Schweres Erdbeben in der Grenzregion zwischen China und Kirgisistan
Baku, 23. Januar, AZERTAC
Ein schweres Erdbeben hat in der Nacht um 2 Uhr morgens die Grenzregion zwischen China und Kirgisistan erschüttert. Nach Angaben der US-Erdbebenwarte USGS lag das Zentrum des Bebens der Stärke 7,0 in der Provinz Xinjiang im Nordwesten Chinas. Die Erdbebenbehörde Chinas gab laut der chinesischen Nachrichtenagentur Xinhua die Erschütterungen sogar mit der Stärke 7,1 an. Der US-Behörde zufolge lag das Zentrum im Tian-Shan-Gebirge, einer seismisch aktiven Region, in der Erdbeben dieser Stärke aber eher selten seien.
Laut den Behörden in der chinesischen Präfektur Aksu stürzten dort mindestens zwei Häuser ein. Der chinesische Staatssender CCTV berichtete, etwa 200 Einsatzkräfte seien in das Epizentrum des Bebens entsandt worden. Die Bahnbehörde von Xinjiang ließ zudem Dutzende Züge in der Region ausfallen und sperrte betroffene Abschnitte.
Berichte über Tote gibt es bisher nicht. Nach Angaben von CCTV wurden allerdings drei Menschen verletzt. Die Such- und Rettungsarbeiten in der bergigen Region an der Grenze zu Kirgisistan laufen. Nach Einschätzung der USGS ist mit "erheblichen Schäden" und Toten zu rechnen.
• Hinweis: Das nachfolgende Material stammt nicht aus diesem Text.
(** The retransmission timeout is kept between 2 and 60 seconds by rtt_init()
    and rtt_stop(), whatever the measurements, and is 3 seconds at the start; but
    rtt_timeout() doubles it without a bound: a timeout of 60 seconds becomes 480
    seconds within the three retransmissions of one request. *)
Theorem rto_bounds :
  (forall now, in_range (rtt_rto (rtt_init now)) /\ rtt_start (rtt_init now) = Some 3) /\
  (forall r ms, in_range (rtt_rto (rtt_stop r ms))) /\
  (exists r ms, rtt_start (rtt_stop r ms) = Some RTT_RXTMAX /\
     rtt_start (timeouts (rtt_stop r ms) 3) = Some 480).
Proof.
  split; [intros now; split; [apply minmax_in_range|vm_compute; reflexivity]|].
  split; [intros; apply minmax_in_range|].
  exists (rtt_init (Tv 0 0)), 60000. split; vm_compute; reflexivity.
Qed.

(** A positive [float] with a full mantissa, far from the largest: the timeouts between
    the limits are such numbers. *)
Definition normal (x : spec_float) : Prop :=
  match x with S754_finite false m e => digits2_pos m = 24%positive /\ -149 <= e <= 96 | _ => False end.
(** [x * 2 ^ i]. *)
Definition doubled (x : spec_float) (i : nat) : spec_float :=
  match x with S754_finite s m e => S754_finite s m (e + Z.of_nat i) | _ => x end.
(** (int) (x + 0.5) *)
Definition timer (x : spec_float) : option Z := to_int (dadd (f2d x) half).

(** The multiplication by two is exact. *)
Lemma fmul_two m e : digits2_pos m = 24%positive -> -149 <= e < 104 ->
  fmul (S754_finite false m e) (int_f 2) = S754_finite false m (e + 1).
Proof.
  intros Hm He. unfold fmul. change (int_f 2) with (S754_finite false 8388608 (-22)). unfold SFmul.
  replace (m * 8388608)%positive with (Pos.iter xO m 23) by (cbn [Pos.iter]; lia).
  unfold binary_round_aux, shr_fexp, fexp, emin. cbn [Pos.iter Zdigits2 digits2_pos]. rewrite Hm.
  replace (Z.max _ _ - (e + -22)) with 23 by lia.
  cbn [shr shr_record_of_loc iter_pos shr_1 orb shr_m loc_of_shr_record round_nearest_even Zdigits2]. rewrite Hm.
  replace (Z.max _ _ - (e + -22 + 23)) with 0 by lia. cbn [shr shr_record_of_loc shr_m].
  replace (e + -22 + 23 <=? 128 - 24) with true by lia. f_equal. lia.
Qed.

Lemma timeouts_doubled r i : normal (rtt_rto r) -> (i <= 8)%nat -> rtt_rto (timeouts r i) = doubled (rtt_rto r) i.
Proof.
  intros Hn Hi. induction i as [|i IH]; cbn [timeouts rtt_timeout fst rtt_rto].
  - unfold doubled. destruct (rtt_rto r); try done. by rewrite Z.add_0_r.
  - rewrite IH by lia. unfold normal in Hn. destruct (rtt_rto r) as [| | |[] m e]; try done. destruct Hn as [Hm He].
    cbn [doubled]. rewrite fmul_two by (done || lia). f_equal. lia.
Qed.

(** The log of [k] transmissions that started with the state [r]. *)
Definition logged (r : rtt_info) (sq : Z) (l : list sent) : Prop :=
  Forall (fun x => s_seq x = sq) l /\
  map s_alarm (rev l) = map (fun i => rtt_start (timeouts r i)) (List.seq 0 (length l)).

Lemma logged_cons r sq l ts : logged r sq l ->
  logged r sq (Sent sq ts (rtt_start (timeouts r (length l))) :: l).
Proof.
  intros [Hs Ha]. split; [by constructor|]. cbn [rev length].
  rewrite map_app, Ha, seq_S, map_app. done.
Qed.

Lemma logged_doubled r sq l : logged r sq l -> (length l <= 4)%nat -> normal (rtt_rto r) ->
  map s_alarm (rev l) = map (fun i => timer (doubled (rtt_rto r) i)) (List.seq 0 (length l)).
Proof.
  intros [_ ->] Hl Hn. apply map_ext_in. intros i Hi%in_seq. unfold rtt_start, timer. by rewrite timeouts_doubled by (done || lia).
Qed.

Lemma logged_fresh now sq l : logged (rtt_newpack (rtt_init now)) sq l -> (length l <= 4)%nat ->
  map s_alarm (rev l) = take (length l) [Some 3; Some 6; Some 12; Some 24].
Proof.
  intros Hl Hn. rewrite (logged_doubled _ _ _ Hl Hn) by (vm_compute; split; [done|split; done]).
  destruct (length l) as [|[|[|[|[|]]]]]; try lia; reflexivity.
Qed.

Lemma rtt_wait_spec clock sendmsg r0 : rtt_nrexmt r0 = 0 -> forall es r s o s' k,
  (k <= 3)%nat -> r = timeouts r0 k -> length (log s) = S k -> logged r0 (seq s) (log s) ->
  rttinfo s = Some r ->
  wait clock sendmsg es r s = (o, s') ->
  seq s' = seq s /\ logged r0 (seq s) (log s') /\ (length (log s') <= 4)%nat /\
  match o with
  | Ret n => 0 <= n /\ exists ts ms, In (Datagram (n + SIZEOF_HDR) (seq s) ts) es /\
      rttinfo s' = Some (rtt_stop (timeouts r0 (length (log s') - 1)) ms)
  | Fail e => e = ETIMEDOUT /\ rttinfo s' = None /\ length (log s') = 4%nat
  | Exit c => c = 1
  | Blocked => exists r', rttinfo s' = Some r'
  | Abort => False
  end.
Proof.
  intros Hr0. induction es as [|[n sq ts|e|] es IH]; intros r s o s' k Hk -> Hl Hlog Hinfo H; cbn [wait] in H.
  - injection H as <- <-. rewrite Hl. split; [done|]. split; [done|]. split; [lia|eauto].
  - destruct ((n <? SIZEOF_HDR) || negb (sq =? seq s)) eqn:E.
    + apply IH with (k := k) in H; auto. destruct H as (? & ? & ? & Ho). do 3 (split; [done|]).
      destruct o; try done. destruct Ho as (? & t & ms & ? & ?). split; [done|]. exists t, ms. split; [by right|done].
    + bprop. injection H as <- <-. cbn [seq log rttinfo]. rewrite Hl. split; [done|]. split; [done|].
      split; [lia|]. split; [lia|]. exists ts. eexists. split; [left; f_equal; lia|].
      by replace (S k - 1)%nat with k by lia.
  - injection H as <- <-. rewrite Hl. split; [done|]. split; [done|]. split; [lia|done].
  - destruct (rtt_timeout (timeouts r0 k)) as [r' giveup] eqn:E.
    assert (Hr' : r' = timeouts r0 (S k)) by (cbn [timeouts]; by rewrite E).
    assert (Hg : giveup = (Z.of_nat (S k) >? RTT_MAXNREXMT)).
    { rewrite <- (timeouts_nrexmt r0 (S k)) by (done || lia). rewrite <- Hr'.
      unfold rtt_timeout in E. by injection E as <- <-. }
    destruct giveup.
    + injection H as <- <-. cbn [seq log rttinfo]. unfold RTT_MAXNREXMT in Hg. symmetry in Hg. bprop.
      rewrite Hl. repeat split; try done; try lia; apply Hlog.
    + unfold RTT_MAXNREXMT in Hg. symmetry in Hg. bprop. subst r'. unfold send in H.
      destruct (sendmsg (length (log s))) as [e|].
      * injection H as <- <-. cbn [seq log]. rewrite Hl. repeat split; try done; try lia; apply Hlog.
      * apply IH with (k := S k) in H; [|lia|done|cbn; by rewrite Hl| |done].
        -- cbn [seq] in H. destruct H as (? & ? & ? & Ho). do 3 (split; [done|]).
           destruct o; try done. destruct Ho as (? & t & ms & ? & ?). split; [done|]. exists t, ms. split; [by right|done].
        -- cbn [seq log]. rewrite <- Hl. by apply logged_cons.
Qed.

(** C19: one request, whatever arrives, whenever the timer expires: it is sent at most
    four times, always under its own new sequence number, and the [i]th retransmission
    sets the timer to the timeout at the beginning times [2 ^ i], in seconds rounded to
    the nearest (3, 6, 12 and 24 in the first request of a process); a result is the size of a
    datagram that carries this sequence number and a whole header, and the estimators
    are updated once; after the fourth timeout it fails with ETIMEDOUT and the
    estimators start afresh at the next call. *)
Theorem dg_send_recv_spec clock sendmsg es s o s' :
  dg_send_recv clock sendmsg es s = (o, s') ->
  exists r0, rtt_nrexmt r0 = 0 /\ (forall r, rttinfo s = Some r -> r0 = rtt_newpack r) /\
  seq s' = u32 (seq s + 1) /\ logged r0 (u32 (seq s + 1)) (log s') /\ (length (log s') <= 4)%nat /\
  (normal (rtt_rto r0) ->
     map s_alarm (rev (log s')) = map (fun i => timer (doubled (rtt_rto r0) i)) (List.seq 0 (length (log s')))) /\
  (rttinfo s = None -> map s_alarm (rev (log s')) = take (length (log s')) [Some 3; Some 6; Some 12; Some 24]) /\
  match o with
  | Ret n => 0 <= n /\ exists ts ms, In (Datagram (n + SIZEOF_HDR) (u32 (seq s + 1)) ts) es /\
      rttinfo s' = Some (rtt_stop (timeouts r0 (length (log s') - 1)) ms)
  | Fail e => e = ETIMEDOUT /\ rttinfo s' = None /\ length (log s') = 4%nat
  | Exit c => c = 1
  | Blocked => exists r', rttinfo s' = Some r'
  | Abort => False
  end.
Proof.
  intros H. unfold dg_send_recv in H.
  destruct (match rttinfo s with Some r => (r, reads s) | None => _ end) as [r1 n1] eqn:E.
  exists (rtt_newpack r1). split; [done|].
  split; [intros r Hr; rewrite Hr in E; by injection E as <- _|].
  unfold send in H. cbn [log seq reads length] in H. destruct (sendmsg 0%nat).
  { injection H as <- <-. cbn. repeat split; done || lia. }
  apply (rtt_wait_spec clock sendmsg (rtt_newpack r1) eq_refl) with (k := 0%nat) in H; [|lia|done|done|by apply (logged_cons _ _ [])|done].
  destruct H as (H1 & H2 & H3 & H4). do 3 (split; [done|]). split; [exact (logged_doubled _ _ _ H2 H3)|]. split; [|exact H4].
  intros Hs. rewrite Hs in E. injection E as <- _. exact (logged_fresh (clock (reads s)) _ _ H2 H3).
Qed.

Definition late_reply : list event := [Alarm; Datagram 20 5 0; Datagram 20 7 6000].

Lemma dg_send_recv_spec_witness :
  let r := dg_send_recv (fun k => Tv (100 + 3 * Z.of_nat k) 0) (fun _ => None) late_reply (St None 6 0 []) in
  r.1 = Ret 12 /\ map s_alarm (rev (log r.2)) = [Some 3; Some 6].
Proof.
  cbv zeta. destruct (dg_send_recv (fun k => Tv (100 + 3 * Z.of_nat k) 0) (fun _ => None) late_reply (St None 6 0 [])) as [o s'] eqn:E.
  destruct (dg_send_recv_spec _ _ _ _ _ _ E) as (r0 & _ & _ & _ & _ & _ & _ & Ha & _). specialize (Ha eq_refl).
  vm_compute in E. injection E as <- <-. split; [reflexivity|exact Ha].
Defined.

End Rtt.

(** ** The author's client (notes/UDP/advancedUDPprogram/echoCli.c) *)

Module AdvUdp.
Import Fl.

Definition MAX_RESEND_TIMES : Z := 3.
Definition RTT_MIN : Z := 2.
Definition RTT_MAX : Z := 60.

Record rttInfo := RttInfo {
  rttratio : spec_float; drttratio : spec_float; rtt : spec_float; drtt : spec_float }.

Definition rttInitial : rttInfo := RttInfo (to_f 1 (-3)) (to_f 1 (-2)) (int_f 2) (int_f 0).

(** The two tests that keep [rtt] between the limits. *)
Definition clamp (x : spec_float) : spec_float :=
  let x := if SFltb (int_f RTT_MAX) x then int_f RTT_MAX else x in
  if SFltb x (int_f RTT_MIN) then int_f RTT_MIN else x.

Definition updateRtt (d : rttInfo) (curtime sendtime : Z) : rttInfo :=
  let sampletime := int_f (s32 (curtime - sendtime)) in
  let dtime := f2d (fsub sampletime (rtt d)) in
  let r := d2f (dadd (f2d (rtt d)) (dmul (f2d (rttratio d)) dtime)) in
  let dtime := if SFltb dtime (S754_zero false) then SFopp dtime else dtime in
  let dr := d2f (dadd (f2d (drtt d)) (dmul (f2d (drttratio d)) (dsub dtime (f2d (drtt d))))) in
  RttInfo (rttratio d) (drttratio d) (clamp (fadd r (fmul (int_f 4) dr))) dr.

(** Defined but never called. *)
Definition rtt_timeout (d : rttInfo) : rttInfo :=
  RttInfo (rttratio d) (drttratio d) (clamp (fmul (rtt d) (int_f 2))) (drtt d).
Definition getrtt (d : rttInfo) : option Z := to_int (dadd (f2d (rtt d)) half).

(** [tv_usec] is below one million. *)
Definition gettime (tv : Rtt.timeval) : Z := s32 (Rtt.tv_sec tv + Z.quot (Rtt.tv_usec tv) 1000000).

Definition SIZEOF_RELHEAD : Z := 8.

(** What recvmsg() meets: a datagram of [n] bytes, with the contents of the header
    variable afterwards, an error, or the SIGALRM whose handler jumps back. *)
Inductive event := Datagram (n : Z) (ts seq : Z) | RecvError (e : errno) | Alarm.

Record state := St { rttData : rttInfo; SeqNum : Z; reads : nat; log : list Rtt.sent }.

Section DgSendRecv.
Context (clock : nat -> Rtt.timeval) (sendmsg : nat -> Z).

(** Time stamp, next sequence number, sendmsg() and alarm(): the timer is [rtt] itself,
    converted to an unsigned integer.  The first transmission also takes 0 for an
    error. *)
Definition send (first : bool) (s : state) : outcome unit * state :=
  let ts := u32 (gettime (clock (reads s))) in
  let sq := u32 (SeqNum s + 1) in
  let k := sendmsg (length (log s)) in
  if (if first then k <=? 0 else k <? 0) then (Exit (-1), St (rttData s) sq (S (reads s)) (log s))
  else (Ret tt, St (rttData s) sq (S (reads s)) (Rtt.Sent sq ts (to_int (rtt (rttData s))) :: log s)).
CCTV berichtete von 14 Nachbeben, zwei davon mit einer Stärke von über 5,0. Die Erschütterungen waren auch in den Nachbarländern Kirgisistan und Kasachstan und sogar in der 1.400 Kilometer entfernten indischen Hauptstadt Neu-Delhi zu spüren, wie örtliche TV-Sender berichteten.
In der Nacht zum Montag hatte zudem eine Erdlawine in dem Dorf Liangshui im Südwesten des Landes mehrere Häuser verschüttet. Mittlerweile hätten die Rettungskräfte elf Leichen gefunden, meldete die staatliche Nachrichtenagentur Xinhua.
In China bebt die Erde immer wieder stark. Im Dezember waren so in der chinesischen Provinz Gansu 148 Menschen gestorben. Es war das Beben in China mit den meisten Opfern seit 2014, als in der südwestlichen Provinz Yunnan mehr als 600 Menschen starben. 2008 waren in der Provinz Sichuan bei einem Beben der Stärke 7,9 mehr als 87.000 Menschen gestorben.